In this importance, they violated the repose of public peace, intruded upon a neighbourhood with the bold certitude of conquest. They imposed an arbitrary cordon. All activities were ceased. Every movement was frozen by the raw indices of violence. The neighbourhood watched and waited in a benumbing helplessness. Protest was almost absent, feeble without representative animation.

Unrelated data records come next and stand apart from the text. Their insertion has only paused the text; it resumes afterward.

(* ===== verification/LogMsgValues.v ===== *)
(** * What an operation on a message may touch

    A message has three blocks: table, tags, structured data, each its own or
    borrowed from its original.  [kframe] is for one kind of blocks: other
    blocks stay as they are, and the message then has the same block or one of
    its own, changed or new. *)
From S2P Require Import Prelude CString NVTable NVRegistry LogMsgData LogMsgTags NVTableInv NVTableOps NVTableStore NVTableSpec.

Record kframe {A} (mp mp' : gmap Z A) (next next' : Z) (ptr ptr' : option Z) (own own' : bool) : Prop := {
  kf_others : forall p, p < next -> (own = true -> ptr <> Some p) -> mp' !! p = mp !! p;
  kf_ptr : (ptr' = ptr /\ own' = own) \/ (own' = true /\ forall p, ptr' = Some p -> (own = true /\ ptr = Some p) \/ next <= p < next') }.

Lemma kframe_refl {A} (mp : gmap Z A) (next : Z) (ptr : option Z) (own : bool) : kframe mp mp next next ptr ptr own own.
Proof. split; [done|by left]. Qed.
Lemma kframe_same {A} (mp : gmap Z A) (next next' : Z) (ptr : option Z) (own : bool) : kframe mp mp next next' ptr ptr own own.
Proof. split; [done|by left]. Qed.
Lemma kframe_trans {A} (m1 m2 m3 : gmap Z A) (n1 n2 n3 : Z) (p1 p2 p3 : option Z) (o1 o2 o3 : bool) : n1 <= n2 -> n2 <= n3 -> kframe m1 m2 n1 n2 p1 p2 o1 o2 -> kframe m2 m3 n2 n3 p2 p3 o2 o3 -> kframe m1 m3 n1 n3 p1 p3 o1 o3.
Proof.
  intros L1 L2 [O1 P1] [O2 P2]. split.
  - intros p Hp Hn. rewrite O2; [by apply O1|lia|]. intros Ho2 E2. destruct P1 as [[-> ->]|[_ P1]]; [by apply Hn|]. destruct (P1 p E2) as [[? ?]|?]; [by apply Hn|lia].
  - destruct P2 as [[-> ->]|[Ho P2]].
    + destruct P1 as [?|[? P1]]; [by left|]. right. split; [done|]. intros p E. destruct (P1 p E) as [?|?]; [by left|right; lia].
    + right. split; [done|]. intros p E. destruct (P2 p E) as [[Ho2 E2]|?]; [|right; lia]. destruct P1 as [[-> ->]|[_ P1]]; [by left|]. destruct (P1 p E2) as [?|?]; [by left|right; lia].
Qed.

Definition payload_ptr (m : LogMessage) : option Z := Some (msg_payload m).
Definition tags_ptr (m : LogMessage) : option Z := if bool_decide (msg_num_tags m = 0) then None else Some (msg_tags m).
Definition sdata_ptr (m : LogMessage) : option Z := if bool_decide (msg_sdata m = 0) then None else Some (msg_sdata m).
Definition has_own (m : LogMessage) (bit : Z) : bool := Z.testbit (msg_flags m) bit.
(** The numbers of the bits of the flags. *)
Definition OWN_PAYLOAD : Z := 4.
Definition OWN_TAGS : Z := 6.
Definition OWN_SDATA : Z := 7.
Definition REFERENCED : Z := 8.

Record frame (st st' : store) (m m' : LogMessage) : Prop := {
  fr_next : s_next st <= s_next st';
  fr_wf : store_wf st';
  fr_payload : kframe (s_tables st) (s_tables st') (s_next st) (s_next st') (payload_ptr m) (payload_ptr m') (has_own m OWN_PAYLOAD) (has_own m' OWN_PAYLOAD);
  fr_tags : kframe (s_words st) (s_words st') (s_next st) (s_next st') (tags_ptr m) (tags_ptr m') (has_own m OWN_TAGS) (has_own m' OWN_TAGS);
  fr_sdata : kframe (s_handles st) (s_handles st') (s_next st) (s_next st') (sdata_ptr m) (sdata_ptr m') (has_own m OWN_SDATA) (has_own m' OWN_SDATA);
  fr_original : msg_original m' = msg_original m;
  fr_referenced : has_own m' REFERENCED = has_own m REFERENCED }.

Lemma frame_refl (st : store) (m : LogMessage) : store_wf st -> frame st st m m.
Proof. intros W. split; [lia|done|apply kframe_refl..|done|done]. Qed.
Lemma frame_trans (st1 st2 st3 : store) (m1 m2 m3 : LogMessage) : frame st1 st2 m1 m2 -> frame st2 st3 m2 m3 -> frame st1 st3 m1 m3.
Proof.
  intros [N1 W1 P1 T1 S1 O1 R1] [N2 W2 P2 T2 S2 O2 R2].
  split; [lia|done|by eapply (kframe_trans _ _ _ _ _ _ _ _ _ _ _ _ N1 N2)|by eapply (kframe_trans _ _ _ _ _ _ _ _ _ _ _ _ N1 N2)|by eapply (kframe_trans _ _ _ _ _ _ _ _ _ _ _ _ N1 N2)|congruence|congruence].
Qed.

(** Flags are bits. *)
Lemma chk_flag_own (m : LogMessage) (n : Z) : 0 <= n -> log_msg_chk_flag m (Z.shiftl 1 n) = has_own m n.
Proof. apply chk_flag_bit. Qed.
Lemma set_flag_own (m : LogMessage) (n k : Z) : 0 <= n -> has_own (log_msg_set_flag m (Z.shiftl 1 n)) k = bool_decide (k = n) || has_own m k.
Proof. intros Hn. unfold has_own, log_msg_set_flag. destruct m; simpl. rewrite Z.lor_spec, testbit_bit by done. apply orb_comm. Qed.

And what would you do in the trample of the jack-boot, in the stern vastness of weaponry, in the frightening, debilitating order? There were the tongues that were muted, unheard before the bayonet. There were the limbs that were hindered, halted in incoherent wobble before the truncheon. There was the stoic inanimity of the bowed, the silence amid the parade of the mongolian usurpation.
But even here, despite the emasculating glare of armoury, despite the total despotic muster, there was still an orbit of defiance; the serene repose of heroic hugeness, the eminence of courage glowing even in that squalid compass of tyranny. The gate was hammered down in ceaseless, violent clatter. The locks were shattered in disintegrating clamour.
Terror flaunted its will, brandished its tools in hideous bluster. Peaceful men were rudely elbowed, shoved against the wall. The women were heckled by a monstrous, throaty boldness. The speech was torn, the microphone seized in startling crudity.
And yet the assembly remained in unflustered resolve, persistent in a rare nobility of spirit which stares down the cudgel with inner grace. There was no protective reflex. No withdrawal into a cringing refuge. There was no graduation into extenuating rescue. All were borne upon a firm control of thought and reflex, elaborate in captive orderliness. There was absolutely no betrayal of panic, no desperate nudges of uncertainties. You could feel the transcendental marvel of a purpose that would not yield to the fetters of iron. You could feel the instinctive righteousness; the reflex of truth standing tall, the contempt for fraud in vivid, heroic ferment. You could see the determined valour, the elegant equipoise still radiating charm and believability amid the savage tumult.
Here, alas, you could see the riotous power in desperate devotions; awkward, uncertain, feverish in self-induced tourbillion, without clarity, without a redeeming visionary calculation. There was a loose artificiality about it all. There was that unthinking mechanical prodding, the ungainly response of the blind rioting in a darkling fury. Here, you could not fathom the purpose of power. For even destruction must have a tact. Evil must present a coherence, the missionary appropriateness with which it beguiles the world.
But here, nothing was feigned. No manipulative counseling intimating a greater good. No deceitful dazzle in the pretentious canvas of selfless endeavour. There was nothing to elevate save a crass, destructive fixity. It was the absence of majesty which ennobled the more the oppositional portrait, painting that quiet, manful assertions in the potent, enigmatic imagery of strength and candour, diminishing power in beclouded permanence: a constituent of an unyielding muddle, deepens still in some bizarre, aimless malignity.
In the tumult of the survivalist stampede, in the quaking of the broken locks, in the quick cordon of fury, the coward manufactures his safety in a muted anonymity. He is unseen, unheard, eclipsed in a quavering silence. He is locked in a neutral, indifferent tableau unspoken in the savaging of truth.
There is a tenuous inevitability in the coward’s recourse. His refuge does not endure. It is soon betrayed in the wandering ubiquity of the cudgel of power, obvious in the insatiable, consuming venom of tyranny’s intemperate madness.
It is true: Those who would plead a noncommittal innocence amid the riot of power are not really immune from the thronging uncertainties. In the end, terror turns on everyone.